Our concept of a detection system is based on the failure detectors by Chandra and Toueg [5]. These were defined for crash failures, but Malkhi and Reiter [14] later extended them to special classes of Byzantine failures. In a more general manner, Doudou et al. [8] have introduced muteness failure detectors dealing with nodes that prematurely stop sending algorithm messages. Kihlstrom et al. [11] have introduced several classes of failure detectors that expose detectable Byzantine failures. However, they consider classes of algorithms in which all messages are broadcast, and in which processes know when to expect messages from other processes. PeerReview does not require these assumptions.

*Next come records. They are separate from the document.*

Lemma wp_accept_any c b nk kex acc hb p :
  payload (pkt (cst c)) = Some b → wf_buf b → awaiting c nk kex acc hb p → hosts_ok (hosts c) →
  wp (accept_kexdh_reply base64_decode base64_encode opts) any_exit (λ _ c', authentic c c' b nk kex acc p) c.
Proof.
  intros Hpay Hwf (Hsrv&Hn&Hk&Hm&Hany&Hhb&Hacc&Hmade&Hp&Hr) (Hb64&Henc&Hhost1&Hhost2&Hfile).
  set (type := algo_hostkey nk).
  set (Q := λ (_ : unit) c', authentic c c' b nk kex acc p). rewrite (cst_pay c b Hpay).
  eapply (wp_reply_hostkey any_exit
    (λ h, donefirstkex (kexstate (cst c)) = true ∧ h = hosts c ∨ trusted base64_decode base64_encode opts (blob_of b) type (hosts c) h)
    (λ hk b', holds_key hk type ∧ rsa_part_ok hk ∧ wf_buf b' ∧
       ∃ t, buf_get_pub_key new_sign_key type (after_get 4 b) = Ok (true, (hk, t), b')));
    [exact Hn|exact Hwf|done| | |].
  - destruct (donefirstkex (kexstate (cst c))); cbn [negb when]; [by apply wp_ret; left|].
    eapply wp_mono; [by apply wp_checkhostkey|]. intros [] h Ht. by right.
  - intros Hl4. assert (Hw1 : wf_buf (after_get 4 b)) by (by apply wf_after_get).
    eapply wp_mono; [apply wp_run, (wp_buf_get_pub_key _ _ (λ r b', wf_buf b' ∧ rsa_part_ok r.2.1 ∧
      (r.1 = true → holds_key r.2.1 r.2.2 ∧ (type = DROPBEAR_SIGNKEY_ANY ∨ r.2.2 = type)))); [exact Hw1|]|].
    { intros ok key t b' Hs Hrsa Hok. split_and!; [apply Hs|by apply Hrsa|intros Ht; by destruct (Hok Ht) as (?&?&_)]. }
    cbn [fst snd]. intros [[] [hk t]] b' [(Hw'&Hrsa&Hok) Hrun]; [|done]. destruct (Hok eq_refl) as (Hkey&[?|Ht]); [done|]. cbn [fst snd] in *. subst t.
    split_and!; [exact Hkey|exact Hrsa|exact Hw'|]. by exists type.
  - intros hk b1 h Hst Hl (Hkey&Hrsa&Hw1&t&Hrun) HP.
    set (s := cst c) in *.
    eapply (wp_comb_share any_exit (λ them b2, them_ok kex them ∧ scanned b1 b2) _ (set_hosts h c) s b1 p nk kex acc hb);
      [by split_and!|exact Hsrv|exact Hmade|exact Hp|exact Hr|by apply reads_any|by intros ?? [? _]|].
    intros them b2 [Hthem Hs2]. split; [|done]. intros us sec Hd. split; [|done]. intros _.
    eapply wp_reply_tail; [exact Hn|exact Hsrv|]. eapply wp_mono; [apply wp_run, (wp_buf_verify _ _ _ (λ _ _, True)); [done|apply Hs2|done]|].
    intros [] b3 [_ Hv]; [|done]. exists hk, them, us, sec, b2, b3. split_and!; try done.
    intros key Hw Hkey' Hsz Hblob. exact (blob_key b key type hk t b1 Hwf Hl Hw Hkey' Hsz Hblob Hrun).
Qed.

(** *** An honest reply *)

Lemma pub_blob_public hk type into : writable type → holds_key hk type →
  holds_key (with_public hk type into) type ∧ pub_blob (with_public hk type into) type = pub_blob hk type.
Proof.
  intros Hw Hk. unfold pub_blob.
  destruct (kind_cases hk type Hw Hk) as [(k&->&_&Hok&->&->)|[(k&->&_&Hok&->&->)|(k&Ht&He&_&_&_&Hdp&Hp&->&->)]].
  - split; [by exists (rsa_public k)|done].
  - split; [by exists (ed_public k)|done].
  - unfold holds_key, pub_fields. rewrite Ht, He. destruct (ptr_set_ecckey type (Some (ecc_public k)) into [] He) as [_ ->].
    split; [|done]. by exists (ecc_public k).
Qed.

Lemma blob_at b bs rest : wf_buf b → zlen bs ≤ MAX_PUBKEY_SIZE → at_cursor b (enc_field (FString bs) ++ rest) →
  blob_len b = zlen bs ∧ blob_of b = bs ∧ b_pos b + 4 + zlen bs ≤ b_len b ∧ at_cursor (after_get 4 b) bs ∧ wf_buf (after_get 4 b) ∧
  at_cursor (after_get (zlen bs) (after_get 4 b)) rest.
Proof.
  intros Hwf Hl Hat. cbn [enc_field] in Hat. rewrite <-app_assoc in Hat. apply at_cursor_app in Hat as [[H1 H2] Hat]; [|done].
  rewrite STORE32H_length in *. pose proof (zlen_nonneg bs). unfold MAX_PUBKEY_SIZE in Hl.
  assert (Hn : blob_len b = zlen bs) by (unfold blob_len; rewrite H2; apply LOAD32H_STORE32H; unfold u32_ok; lia).
  assert (Hw : wf_buf (after_get 4 b)) by (by apply wf_after_get).
  apply at_cursor_app in Hat as [Hat Hrest]; [|done]. pose proof Hat as [H3 H4]. cbn [after_get set_pos b_pos b_len b_data] in H3, H4.
  unfold blob_of. rewrite Hn. by split_and!.
Qed.

Lemma wp_accept_honest s c b nk kex acc hb p hk us sec sig h :
  awaiting (set_cst s c) nk kex acc hb p → kex_state c = KEXDH_INIT_SENT → wf_buf b →
  let type := algo_hostkey nk in
  let blob := pub_blob hk type in
  let H := exchange_hash kex acc false blob (client_share p) us sec in
  sig_at b (enc_fields [FString blob; us; FString sig]) →
  writable type → keytype_of (algo_signature nk) = type → holds_key hk type → zlen blob ≤ MAX_PUBKEY_SIZE → share_ok kex us →
  derives true kex p (client_share p) us sec → hash_room acc hb blob (client_share p) us sec →
  SignAgree.accepted hk (algo_signature nk) H sig →
  when (negb (donefirstkex (kexstate s))) (checkhostkey base64_decode base64_encode opts blob type) (hosts c) = Ok (tt, h) →
  wp (accept_kexdh_reply base64_decode base64_encode opts) no_exit
    (λ _ c', ∃ b3, c' = freed (set_hosts h (set_cst (combined kex acc blob (client_share p) us sec (pay s b3)) c))) (set_cst (pay s b) c).
Proof.
  intros (Hsrv&Hn&Hk&Hm&Hany&Hhb&Hacc&Hmade&Hp&Hr) Hst Hwf type blob H [Hat Hlen] Hw Hkt Hkey Hsz (Hthem&Hfus&_) Hd Hroom Hok Hhost.
  cbn [cst set_cst] in *. set (hkC := with_public hk type new_sign_key). destruct (pub_blob_public hk type new_sign_key Hw Hkey) as [HkeyC HblobC].
  change (enc_fields [FString blob; us; FString sig]) with (enc_field (FString blob) ++ enc_fields [us; FString sig]) in Hat, Hlen.
  destruct (blob_at b blob _ Hwf Hsz Hat) as (Hbl&Hbo&Hle&Hat1&Hw1&Hat2).
  assert (Hw2 : wf_buf (after_get (zlen blob) (after_get 4 b))).
  { apply wf_after_get; [done|apply zlen_nonneg|]. apply Hat1. }
  destruct (at_cursor_fields _ _ _ Hw2 Hat2) as (Hatus&Hat3&Hw3).
  set (b2 := after_get (zlen blob) (after_get 4 b)) in *. set (b3 := after_get (zlen (enc_field us)) b2) in *.
  eapply (wp_reply_hostkey no_exit (λ h', h' = h) (λ hk' b', hk' = hkC ∧ b' = b2)); [exact Hn|exact Hwf| | | |].
  - rewrite Hbl. intros [Hne|Hs]; [done|]. pose proof (zlen_nonneg blob). lia.
  - rewrite Hbo. fold type. unfold wp. by rewrite Hhost.
  - intros _. eapply (wp_get_pub_blob hk type); [done|done|done|by right|done|exact Hat1|]. done.
  - intros hk' b' h' _ _ [-> ->] ->.
    assert (Hex : exchanging s nk kex acc hb hkC) by (by split_and!).
    eapply (wp_comb_share no_exit (λ them b', them = us ∧ b' = b3) _ (set_hosts h c) s b2 p nk kex acc hb);
      [exact Hex|exact Hsrv|exact Hmade|exact Hp|exact Hr|by apply reads_at|by intros ?? [-> _]|].
    intros them b' [-> ->]. fold type. unfold hkC. rewrite HblobC. fold blob. split.
    2: { intros Hno. destruct Hno. by exists (client_share p), sec. }
    intros us' sec' Hd'. destruct (client_derives_fun kex p _ _ _ _ _ Hd' Hd) as [-> ->]. split; [|done]. intros _.
    eapply wp_reply_tail; [exact Hn|exact Hsrv|]. fold H.
    assert (Hs : sig_at b3 (enc_field (FString sig))).
    { split; [by rewrite <-enc_fields_1|]. cbn [b3 b2 after_get set_pos b_pos b_len]. rewrite Hlen, zlen_app, zlen_enc_fields_cons, enc_fields_1, string_field_length. lia. }
    eapply wp_mono; [|]. { rewrite <-Hkt at 1. eapply (Hok new_sign_key (buf_of H) b3 ); [apply contents_buf_of|done|exact Hs]. }
    intros ok b4 ->. by exists b4.
Qed.
End client.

State machine replication [12,16] is a classical technique for masking a limited number of Byzantine faults. Today's state-of-the-art BFT techniques, e.g. [4], are based on this idea. Although these techniques perfectly protect the system from Byzantine failures, they are usually not intended to detect the faulty nodes, and they are inherently expensive and not scalable. The BAR model [1] extends the BFT approach to tolerate selfish behavior of rational nodes while providing a mechanism for detecting certain application-specific misbehavior. Our approach is more general and, unlike BAR, it does not inherit the algorithmic complexity of BFT.

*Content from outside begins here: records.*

Lemma kept_hashkeys n hs X : kept (hashkeys n hs X).
Proof.
  unfold hashkeys, hash_done. keeps.
  enough (H : ∀ fuel d hs0 out off len, kept (hashkeys_loop fuel d hs0 out off len)) by apply H.
  induction fuel as [|fuel IH]; intros; cbn [hashkeys_loop]; unfold hash_done; keeps.
Qed.
Hint Resolve kept_switch_keys kept_hashkeys : keeps.

Lemma kept_gen_new_keys : kept gen_new_keys.
Proof. unfold gen_new_keys, hash_secret, hash_process_mp, start_cipher, start_mac. keeps. Qed.
Hint Resolve kept_gen_new_keys : keeps.

Lemma kept_send_msg_newkeys : kept send_msg_newkeys.
Proof. unfold send_msg_newkeys. keeps. Qed.
Hint Resolve kept_send_msg_newkeys : keeps.

Lemma kept_finish_kexhashbuf : kept finish_kexhashbuf.
Proof. unfold finish_kexhashbuf. keeps. Qed.
Hint Resolve kept_finish_kexhashbuf : keeps.
End session.
#[export] Hint Resolve kept_writepayload kept_payload kept_rng kept_writequeue kept_kexhashbuf kept_trans_keys
  kept_set_trans_keys kept_buf_new kept_buf_newcopy kept_mac_prefix kept_encrypt_packet kept_on_newkeys kept_on_keys
  kept_switch_keys kept_hashkeys kept_gen_new_keys kept_send_msg_newkeys kept_finish_kexhashbuf : keeps.

Section methods.
Context {CL : CryptoLib} {ML : MpLib} {EL : EccLib} {DL : Ed25519Lib} {XL : Curve25519Lib} (fuel : nat).
#[local] Abbreviation kept m := (keeps flags m).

Alvisi et al. [2] introduced a technique that monitors quorum systems and raises an alarm if the failure assumptions are about to be violated. This technique is probabilistic and, unlike PeerReview, cannot identify which nodes are faulty.

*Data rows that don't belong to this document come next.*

(** ** Public keys *)

Lemma signkey_name_listed type algo : signkey_name_from_type type tt = Ok (algo, tt) → algo ∈ signkey_names.
Proof.
  unfold signkey_name_from_type. destruct (signkey_names !! _) as [n|] eqn:Hn; [|done]. intros [= ->].
  by apply list_elem_of_lookup_2 in Hn.
Qed.

Lemma wp_checkpubkey algo keyblob name (Q : option PubKeyOptions → svrses → Prop) s pw :
  pw_of (authstate s) (Some pw) → getpwnam env name = Some pw → algo ∈ signkey_names →
  (∀ r, (∀ o, r = Some o → key_listed env pw algo keyblob o) → Q r s) →
  wp (checkpubkey env algo keyblob) any_exit Q s.
Proof.
  intros ([= Hu Hg]&[= Hd _]&_) Hget [Hplain Halgo]%signkey_name_plain HQ.
  apply wp_bind, wp_gets, wp_bind, wp_exit_if; intros _; [done|]. cbv zeta. rewrite Hu, Hd.
  apply wp_bind, wp_exit_if; intros _; [done|].
  destruct (checkpubkeyperms _ _ _ _) eqn:Hperm; [|by apply wp_ret, HQ].
  destruct (read_file env _) as [file|] eqn:Hfile; [|by apply wp_ret, HQ].
  eapply wp_exit_mono; [apply (wp_search_keys _ _ _ (ae_base64 (env := env))); [by eapply ae_file|by eapply ae_chars|done|done|]|done].
  intros r Hr. apply HQ. intros o ->. destruct Hr as (line&Hln&_&Hcm&Hal). split; [done|]. by exists file, line.
Qed.

Lemma wp_sign_data E (Q : buffer → sshsession → Prop) (t : sshsession) b :
  payload (pkt t) = Some b → wf_buf b → 0 ≤ payload_beginning (pkt t) ≤ b_pos b → session_id (kexdat t) = Some sid →
  (BUF_MAX_SIZE < b_pos b + 4 + b_len sid → ∀ e, E e) →
  (∀ data, wf_buf data → b_pos data = 0 →
     contents data = STORE32H (zlen (contents sid)) ++ contents sid ++
       slice (payload_beginning (pkt t)) (b_pos b - payload_beginning (pkt t)) (b_data b) → Q data t) →
  wp sign_data E Q t.
Proof using Hsid.
  intros Hp Hwf Hb Hs HE HQ. pose proof Hwf as (?&?&?&?). pose proof Hsid as (?&?&?&?).
  set (beg := payload_beginning (pkt t)) in *. pose proof (contents_length sid Hsid) as Hsl.
  apply wp_bind, wp_get, wp_bind. eapply wp_zoom_ptr; [exact Hp|]. apply wp_gets.
  assert (Hsame : on_pkt (set_payload (Some b)) t = t) by (destruct t as [? [] ? ? ? ? ? ?]; cbn in *; by rewrite <-Hp).
  rewrite Hsame. fold beg. replace (beg <=? b_pos b) with true by lia. apply wp_bind, wp_ret. cbv zeta.
  rewrite Hs. apply wp_bind, wp_ret. apply wp_bind, wp_buf_new; [|intros; by apply HE]. intros Hsz.
  set (wire := STORE32H (zlen (contents sid)) ++ contents sid ++ slice beg (b_pos b - beg) (b_data b)).
  assert (Hslice : zlen (slice beg (b_pos b - beg) (b_data b)) = b_pos b - beg) by (apply zlen_slice; lia).
  assert (Hfill : filling wire ((STORE32H (zlen (contents sid)) ++ contents sid) ++ slice beg (b_pos b - beg) (b_data b))
    (mkbuf (zeros (b_pos b + 4 + b_len sid)) 0 0 (b_pos b + 4 + b_len sid))).
  { exists []. split_and!; [by apply buf_acc_new; lia|by rewrite <-app_assoc|].
    unfold wire. rewrite !zlen_app, STORE32H_length, Hslice, Hsl. cbn [b_size]. lia. }
  assert (Hby1 : bytes_ok (STORE32H (zlen (contents sid)) ++ contents sid)).
  { apply bytes_ok_app. split; [apply STORE32H_bytes|by apply contents_bytes]. }
  destruct (filling_put _ _ _ _ Hfill Hby1) as (Hw1&Hr1&Hfill1).
  apply wp_bind, wp_on_new. rewrite zlen_app, STORE32H_length in Hr1.
  apply wp_buf_putstring; [done|by apply contents_bytes| |intros; unfold contents in *; cbn [b_pos b_size] in *; lia]. intros _. fold (contents sid).
  apply wp_bind. eapply wp_zoom_ptr; [exact Hp|]. apply wp_buf_setpos; [|lia]. intros _.
  apply wp_bind. eapply (wp_zoom_ptr _ _ _ _ _ _ (set_pos beg b)); [done|].
  assert (Hwb : wf_buf (set_pos beg b)) by (apply wf_set_pos; [done|lia]).
  apply wp_bind, wp_buf_getptr; [done|lia| |cbn [set_pos b_pos b_len]; lia]. intros _. cbn [set_pos b_pos].
  apply wp_mem_load; cbn [set_pos b_data]; [lia..|].
  rewrite <-(app_nil_r (slice beg _ _)) in Hfill1.
  destruct (filling_put _ _ _ _ Hfill1 ltac:(by apply bytes_ok_slice)) as (Hw2&Hr2&(acc&Hacc&Heq&_)).
  apply wp_bind, wp_on_new, wp_buf_putbytes; [done|by apply bytes_ok_slice| |lia]. intros _.
  apply wp_bind. eapply (wp_zoom_ptr _ _ _ _ _ _ (set_pos beg b)); [done|].
  apply wp_buf_incrpos; [done|lia| |cbn [set_pos b_pos b_len]; lia]. intros _.
  rewrite app_nil_r in Heq. subst acc. destruct Hacc as (Hwd&Hpl&Hc). pose proof Hwd as (?&_).
  apply wp_bind, wp_on_new, wp_buf_setpos; [|cbn [b_len] in *; lia]. intros _. apply wp_ret.
  match goal with |- Q ?d ?t' => replace t' with t; [apply (HQ d)|] end.
  - apply wf_set_pos; [done|lia].
  - done.
  - exact Hc.
  - unfold after_get, set_pos. cbn. replace (beg + (b_pos b - beg)) with (b_pos b) by lia.
    rewrite <-Hsame at 1. by destruct t as [? [] ? ? ? ? ? ?], b.
Qed.

Lemma outcome_refused rs n s s' s0 b :
  live n s' b → 0 ≤ n → unmoved s0 s' → uid s0 = uid s → progress rs (authstate s0) → outcome rs s s'.
Proof.
  intros Hl Hn (Hu&Hc&Hf) Hu0 Hpr. split; [done|]. left. split_and!; [|congruence|by eapply progress_core].
  exists b. by eapply live_less.
Qed.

Intrusion detection systems [6] can detect certain types of protocol violations; however, unlike PeerReview, the heuristics used in IDS tend to produce either false positives, false negatives, or both. Reputation systems such as EigenTrust [10] can be used against Byzantine failures, but, unlike PeerReview, they cannot prevent a coalition of malicious nodes from denouncing a correct node. Finally, trusted computing platforms like TCG/Palladium can detect failures that involve software modifications, but force users to exclusively run certified software. PeerReview merely checks protocol conformance but otherwise allows diverse implementations.
Yumerefendi and Chase [17] proposed accountability as a first-class design principle for dependable distributed systems, but mentioned that general, application-independent techniques were still elusive. We believe that detection systems, and PeerReview in particular, are a major step towards this goal.
Detection promises to reduce the cost of robustness to Byzantine faults, and to increase dependability of systems in which BFT is infeasible or prohibitively expensive. For example, detection offers a relatively efficient defense for freeloading and censorship attacks in large-scale distributed systems. It also enables accountability in systems that span multiple administrative domains, such as federated databases, hosted web services, peer-to-peer systems and Internet inter-domain routing.
We believe that further research in detection systems will yield a variety of new detectors with different tradeoffs. For example, more powerful detectors could be constructed by adding more sensors, such as attestation, and hybrids between detection and BFT could allow more fine-grained tradeoffs between protection and overhead.